Activity. The lines to repeat are those below from the one containing "(str_eq (cft_key a)" down to the one containing "(cfg_id a =? cfg_id b) ||", both included; reproduce them exactly and nothing else.
----- Exercise inputs
(* ===== verification/Rows.v ===== *)
(** * Rows and keys (store/postgresql/scripts/polaris_server.sql)

    One record per table the modelled components use, with the columns the
    store reads or writes (nullable columns are options), and the PRIMARY KEY
    constraints, UNIQUE constraints and unique indexes of the script: [clash]
    says which two rows may not be in the table together.  Timestamps are
    microseconds.  Column widths are not checked here: a value that is too long
    shows up as a fault of the environment. *)
From stdpp Require Import base list strings.
From Stdlib Require Import ZArith Lia.
From S2P Require Import Prelude.
Open Scope Z_scope.

(** ** Rows *)

Record namespace_row := NamespaceRow {
  ns_name : string; ns_comment : option string; ns_token : string; ns_owner : string;
  ns_flag : Z; ns_ctime : Z; ns_mtime : Z; ns_service_export_to : option string }.

Record service_row := ServiceRow {
  svc_id : string; svc_name : string; svc_namespace : string; svc_ports : option string;
  svc_business : option string; svc_department : option string; svc_cmdb_mod1 : option string;
  svc_cmdb_mod2 : option string; svc_cmdb_mod3 : option string; svc_comment : option string;
  svc_token : string; svc_revision : string; svc_owner : string; svc_flag : Z;
  svc_reference : option string; svc_refer_filter : option string;
  svc_platform_id : option string; svc_ctime : Z; svc_mtime : Z }.

Record service_metadata_row := ServiceMetadataRow {
  smd_id : string; smd_mkey : string; smd_mvalue : string; smd_ctime : Z; smd_mtime : Z }.

Record owner_service_map_row := OwnerServiceMapRow {
  osm_id : string; osm_owner : string; osm_service : string; osm_namespace : string }.

Record instance_row := InstanceRow {
  ins_id : string; ins_service_id : string; ins_vpc_id : option string; ins_host : string;
  ins_port : Z; ins_protocol : option string; ins_version : option string;
  ins_health_status : Z; ins_isolate : Z; ins_weight : Z; ins_enable_health_check : Z;
  ins_logic_set : option string; ins_cmdb_region : option string; ins_cmdb_zone : option string;
  ins_cmdb_idc : option string; ins_priority : Z; ins_revision : string; ins_flag : Z;
  ins_ctime : Z; ins_mtime : Z }.

Record instance_metadata_row := InstanceMetadataRow {
  imd_id : string; imd_mkey : string; imd_mvalue : string; imd_ctime : Z; imd_mtime : Z }.

Record health_check_row := HealthCheckRow { hck_id : string; hck_type : Z; hck_ttl : Z }.

Record leader_election_row := LeaderElectionRow {
  lel_elect_key : string; lel_version : Z; lel_leader : string; lel_ctime : Z; lel_mtime : Z }.

Record config_file_release_row := ConfigFileReleaseRow {
  cfr_id : Z; cfr_name : string; cfr_namespace : string; cfr_group : string;
  cfr_file_name : string; cfr_content : string; cfr_comment : option string; cfr_md5 : string;
  cfr_version : Z; cfr_flag : Z; cfr_create_time : Z; cfr_create_by : option string;
  cfr_modify_time : Z; cfr_modify_by : option string; cfr_tags : option string;
  cfr_active : Z; cfr_description : option string; cfr_release_type : string }.

Record gray_resource_row := GrayResourceRow {
  gry_name : string; gry_match_rule : string; gry_create_time : Z; gry_create_by : option string;
  gry_modify_time : Z; gry_modify_by : option string; gry_flag : option Z }.

Record start_lock_row := StartLockRow {
  slk_lock_id : Z; slk_lock_key : string; slk_server : string; slk_mtime : Z }.

Record client_row := ClientRow {
  cli_id : string; cli_host : string; cli_type : string; cli_version : string;
  cli_region : option string; cli_zone : option string; cli_campus : option string;
  cli_flag : Z; cli_ctime : Z; cli_mtime : Z }.

(** *** Configuration files *)

Record config_file_row := ConfigFileRow {
  cf_id : Z; cf_namespace : string; cf_group : string; cf_name : string; cf_content : string;
  cf_format : option string; cf_comment : option string; cf_flag : Z; cf_create_time : Z;
  cf_create_by : option string; cf_modify_time : Z; cf_modify_by : option string }.

Record config_file_tag_row := ConfigFileTagRow {
  cft_id : Z; cft_key : string; cft_value : string; cft_namespace : string; cft_group : string;
  cft_file_name : string; cft_create_time : Z; cft_create_by : option string;
  cft_modify_time : Z; cft_modify_by : option string }.

Record config_file_group_row := ConfigFileGroupRow {
  cfg_id : Z; cfg_name : string; cfg_namespace : string; cfg_comment : option string;
  cfg_owner : option string; cfg_create_time : Z; cfg_create_by : option string;
  cfg_modify_time : Z; cfg_modify_by : option string; cfg_business : option string;
  cfg_department : option string; cfg_metadata : option string; cfg_flag : Z }.

Record config_file_template_row := ConfigFileTemplateRow {
  tpl_id : Z; tpl_name : string; tpl_content : string; tpl_format : option string;
  tpl_comment : option string; tpl_create_time : Z; tpl_create_by : option string;
  tpl_modify_time : Z; tpl_modify_by : option string }.

Record config_file_release_history_row := ConfigFileReleaseHistoryRow {
  crh_id : Z; crh_name : option string; crh_namespace : string; crh_group : string;
  crh_file_name : string; crh_content : string; crh_format : option string;
  crh_comment : option string; crh_md5 : string; crh_type : string; crh_status : string;
  crh_create_time : Z; crh_create_by : option string; crh_modify_time : Z;
  crh_modify_by : option string; crh_tags : option string; crh_version : option Z;
  crh_reason : option string; crh_description : option string }.

(** *** Clients, rules and contracts *)

Record client_stat_row := ClientStatRow {
  cst_client_id : string; cst_target : string; cst_port : Z; cst_protocol : string; cst_path : string }.

Record ratelimit_config_row := RatelimitConfigRow {
  rl_id : string; rl_name : string; rl_disable : Z; rl_service_id : string; rl_method : string;
  rl_labels : string; rl_priority : Z; rl_rule : string; rl_revision : string; rl_flag : Z;
  rl_ctime : Z; rl_mtime : Z; rl_etime : Z }.

Record routing_config_row := RoutingConfigRow {
  rc_id : string; rc_in_bounds : option string; rc_out_bounds : option string; rc_revision : string;
  rc_flag : Z; rc_ctime : Z; rc_mtime : Z }.

Record routing_config_v2_row := RoutingConfigV2Row {
  rv_id : string; rv_name : string; rv_namespace : string; rv_policy : string;
  rv_config : option string; rv_enable : Z; rv_revision : string; rv_description : string;
  rv_priority : Z; rv_flag : Z; rv_ctime : Z; rv_mtime : Z; rv_etime : Z }.

Record circuitbreaker_rule_v2_row := CircuitbreakerRuleV2Row {
  cb_id : string; cb_name : string; cb_namespace : string; cb_enable : Z; cb_revision : string;
  cb_description : string; cb_level : Z; cb_src_service : string; cb_src_namespace : string;
  cb_dst_service : string; cb_dst_namespace : string; cb_dst_method : string;
  cb_config : option string; cb_flag : Z; cb_ctime : Z; cb_mtime : Z; cb_etime : Z }.

Record fault_detect_rule_row := FaultDetectRuleRow {
  fd_id : string; fd_name : string; fd_namespace : string; fd_revision : string;
  fd_description : string; fd_dst_service : string; fd_dst_namespace : string;
  fd_dst_method : string; fd_config : option string; fd_flag : Z; fd_ctime : Z; fd_mtime : Z }.

Record service_contract_row := ServiceContractRow {
  sct_id : string; sct_type : string; sct_namespace : string; sct_service : string;
  sct_protocol : string; sct_version : string; sct_revision : string; sct_flag : option Z;
  sct_content : option string; sct_ctime : Z; sct_mtime : Z }.

Record service_contract_detail_row := ServiceContractDetailRow {
  scd_id : string; scd_contract_id : string; scd_type : string; scd_namespace : string;
  scd_service : string; scd_protocol : string; scd_version : string; scd_method : string;
  scd_path : string; scd_source : option Z; scd_content : option string; scd_revision : string;
  scd_flag : option Z; scd_ctime : Z; scd_mtime : Z }.

(** *** L5 *)

Record cl5_module_row := Cl5ModuleRow {
  cl5_module_id : Z; cl5_interface_id : Z; cl5_range_num : Z; cl5_mtime : Z }.

Record t_route_row := TRouteRow {
  rt_fip : Z; rt_fmodid : Z; rt_fcmdid : Z; rt_fsetid : string; rt_fflag : option Z; rt_fflow : Z }.

Record t_policy_row := TPolicyRow {
  pl_fmodid : Z; pl_fdiv : Z; pl_fmod : Z; pl_fflag : option Z; pl_fflow : Z }.

Record t_section_row := TSectionRow {
  sn_fmodid : Z; sn_ffrom : Z; sn_fto : Z; sn_fxid : Z; sn_fflag : option Z; sn_fflow : Z }.

Record t_ip_config_row := TIpConfigRow {
  ip_fip : Z; ip_fareaid : Z; ip_fcityid : Z; ip_fidcid : Z; ip_fflag : option Z; ip_fflow : Z }.

(** *** Users, groups and strategies *)

Record user_row := UserRow {
  us_id : string; us_name : string; us_password : string; us_owner : string; us_source : string;
  us_mobile : string; us_email : string; us_token : string; us_token_enable : Z; us_user_type : Z;
  us_comment : string; us_flag : Z; us_ctime : Z; us_mtime : Z }.

Record user_group_row := UserGroupRow {
  ug_id : string; ug_name : string; ug_owner : string; ug_token : string; ug_comment : string;
  ug_token_enable : Z; ug_flag : Z; ug_ctime : Z; ug_mtime : Z }.

Record user_group_relation_row := UserGroupRelationRow {
  ugr_user_id : string; ugr_group_id : string; ugr_ctime : Z; ugr_mtime : Z }.

Record auth_strategy_row := AuthStrategyRow {
  as_id : string; as_name : string; as_action : string; as_owner : string; as_comment : string;
  as_default_status : Z; as_source : string; as_revision : string; as_flag : Z; as_ctime : Z; as_mtime : Z }.

Record auth_principal_row := AuthPrincipalRow {
  ap_strategy_id : string; ap_principal_id : string; ap_principal_role : Z }.

Record auth_strategy_resource_row := AuthStrategyResourceRow {
  asr_strategy_id : string; asr_res_type : Z; asr_res_id : string; asr_ctime : Z; asr_mtime : Z }.

(** ** Keys *)

Definition str_eq (s t : string) : bool := bool_decide (s = t).

Lemma str_eq_true s t : str_eq s t = true <-> s = t.
Proof. apply bool_decide_eq_true. Qed.
Lemma str_eq_refl s : str_eq s s = true.
Proof. by apply str_eq_true. Qed.
Lemma str_eq_false s t : str_eq s t = false <-> s <> t.
Proof. apply bool_decide_eq_false. Qed.

(** Rows two of which may not be in the table together: the PRIMARY KEY and
    UNIQUE constraints. *)
Definition clash_namespace (a b : namespace_row) := str_eq (ns_name a) (ns_name b).
Definition clash_service (a b : service_row) :=
  str_eq (svc_id a) (svc_id b) ||
  (str_eq (svc_name a) (svc_name b) && str_eq (svc_namespace a) (svc_namespace b)).
Definition clash_service_metadata (a b : service_metadata_row) :=
  str_eq (smd_id a) (smd_id b) && str_eq (smd_mkey a) (smd_mkey b).
Definition clash_owner_service_map (a b : owner_service_map_row) := str_eq (osm_id a) (osm_id b).
Definition clash_instance (a b : instance_row) := str_eq (ins_id a) (ins_id b).
Definition clash_instance_metadata (a b : instance_metadata_row) :=
  str_eq (imd_id a) (imd_id b) && str_eq (imd_mkey a) (imd_mkey b).
Definition clash_health_check (a b : health_check_row) := str_eq (hck_id a) (hck_id b).
Definition clash_leader_election (a b : leader_election_row) :=
  str_eq (lel_elect_key a) (lel_elect_key b).
Definition clash_config_file_release (a b : config_file_release_row) :=
  (cfr_id a =? cfr_id b) ||
  (str_eq (cfr_namespace a) (cfr_namespace b) && str_eq (cfr_group a) (cfr_group b) &&
   str_eq (cfr_file_name a) (cfr_file_name b) && str_eq (cfr_name a) (cfr_name b)).
Definition clash_gray_resource (a b : gray_resource_row) := str_eq (gry_name a) (gry_name b).
Definition clash_start_lock (a b : start_lock_row) :=
  (slk_lock_id a =? slk_lock_id b) && str_eq (slk_lock_key a) (slk_lock_key b).
Definition clash_client (a b : client_row) := str_eq (cli_id a) (cli_id b).

Definition clash_config_file (a b : config_file_row) :=
  (cf_id a =? cf_id b) ||
  (str_eq (cf_namespace a) (cf_namespace b) && str_eq (cf_group a) (cf_group b) &&
   str_eq (cf_name a) (cf_name b)).
Definition clash_config_file_tag (a b : config_file_tag_row) :=
  (cft_id a =? cft_id b) ||
  (str_eq (cft_key a) (cft_key b) && str_eq (cft_value a) (cft_value b) &&
   str_eq (cft_namespace a) (cft_namespace b) && str_eq (cft_group a) (cft_group b) &&
   str_eq (cft_file_name a) (cft_file_name b)).
Definition clash_config_file_group (a b : config_file_group_row) :=
  (cfg_id a =? cfg_id b) ||
  (str_eq (cfg_namespace a) (cfg_namespace b) && str_eq (cfg_name a) (cfg_name b)).
Definition clash_config_file_template (a b : config_file_template_row) :=
  (tpl_id a =? tpl_id b) || str_eq (tpl_name a) (tpl_name b).
Definition clash_config_file_release_history (a b : config_file_release_history_row) :=
  crh_id a =? crh_id b.
Definition clash_client_stat (a b : client_stat_row) :=
  str_eq (cst_client_id a) (cst_client_id b) && str_eq (cst_target a) (cst_target b) &&
  (cst_port a =? cst_port b).
Definition clash_ratelimit_config (a b : ratelimit_config_row) := str_eq (rl_id a) (rl_id b).
Definition clash_routing_config (a b : routing_config_row) := str_eq (rc_id a) (rc_id b).
Definition clash_routing_config_v2 (a b : routing_config_v2_row) := str_eq (rv_id a) (rv_id b).
Definition clash_circuitbreaker_rule_v2 (a b : circuitbreaker_rule_v2_row) := str_eq (cb_id a) (cb_id b).
Definition clash_fault_detect_rule (a b : fault_detect_rule_row) := str_eq (fd_id a) (fd_id b).
Definition clash_service_contract (a b : service_contract_row) :=
  str_eq (sct_id a) (sct_id b) ||
  (str_eq (sct_namespace a) (sct_namespace b) && str_eq (sct_service a) (sct_service b) &&
   str_eq (sct_type a) (sct_type b) && str_eq (sct_version a) (sct_version b) &&
   str_eq (sct_protocol a) (sct_protocol b)).
Definition clash_service_contract_detail (a b : service_contract_detail_row) :=
  str_eq (scd_id a) (scd_id b) ||
  (str_eq (scd_contract_id a) (scd_contract_id b) && str_eq (scd_path a) (scd_path b) &&
   str_eq (scd_method a) (scd_method b) &&
   match scd_source a, scd_source b with Some x, Some y => x =? y | _, _ => false end).
Definition clash_cl5_module (a b : cl5_module_row) := cl5_module_id a =? cl5_module_id b.
Definition clash_t_route (a b : t_route_row) :=
  (rt_fip a =? rt_fip b) && (rt_fmodid a =? rt_fmodid b) && (rt_fcmdid a =? rt_fcmdid b).
Definition clash_t_policy (a b : t_policy_row) := pl_fmodid a =? pl_fmodid b.
Definition clash_t_section (a b : t_section_row) :=
  (sn_fmodid a =? sn_fmodid b) && (sn_ffrom a =? sn_ffrom b) && (sn_fto a =? sn_fto b).
Definition clash_t_ip_config (a b : t_ip_config_row) := ip_fip a =? ip_fip b.
Definition clash_user (a b : user_row) :=
  str_eq (us_id a) (us_id b) || (str_eq (us_name a) (us_name b) && str_eq (us_owner a) (us_owner b)).
Definition clash_user_group (a b : user_group_row) :=
  str_eq (ug_id a) (ug_id b) || (str_eq (ug_name a) (ug_name b) && str_eq (ug_owner a) (ug_owner b)).
Definition clash_user_group_relation (a b : user_group_relation_row) :=
  str_eq (ugr_user_id a) (ugr_user_id b) && str_eq (ugr_group_id a) (ugr_group_id b).
Definition clash_auth_strategy (a b : auth_strategy_row) :=
  str_eq (as_id a) (as_id b) || (str_eq (as_name a) (as_name b) && str_eq (as_owner a) (as_owner b)).
Definition clash_auth_principal (a b : auth_principal_row) :=
  str_eq (ap_strategy_id a) (ap_strategy_id b) && str_eq (ap_principal_id a) (ap_principal_id b) &&
  (ap_principal_role a =? ap_principal_role b).
Definition clash_auth_strategy_resource (a b : auth_strategy_resource_row) :=
  str_eq (asr_strategy_id a) (asr_strategy_id b) && (asr_res_type a =? asr_res_type b) &&
  str_eq (asr_res_id a) (asr_res_id b).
----------
Exercise solution.
  (str_eq (cft_key a) (cft_key b) && str_eq (cft_value a) (cft_value b) &&
   str_eq (cft_namespace a) (cft_namespace b) && str_eq (cft_group a) (cft_group b) &&
   str_eq (cft_file_name a) (cft_file_name b)).
Definition clash_config_file_group (a b : config_file_group_row) :=
  (cfg_id a =? cfg_id b) ||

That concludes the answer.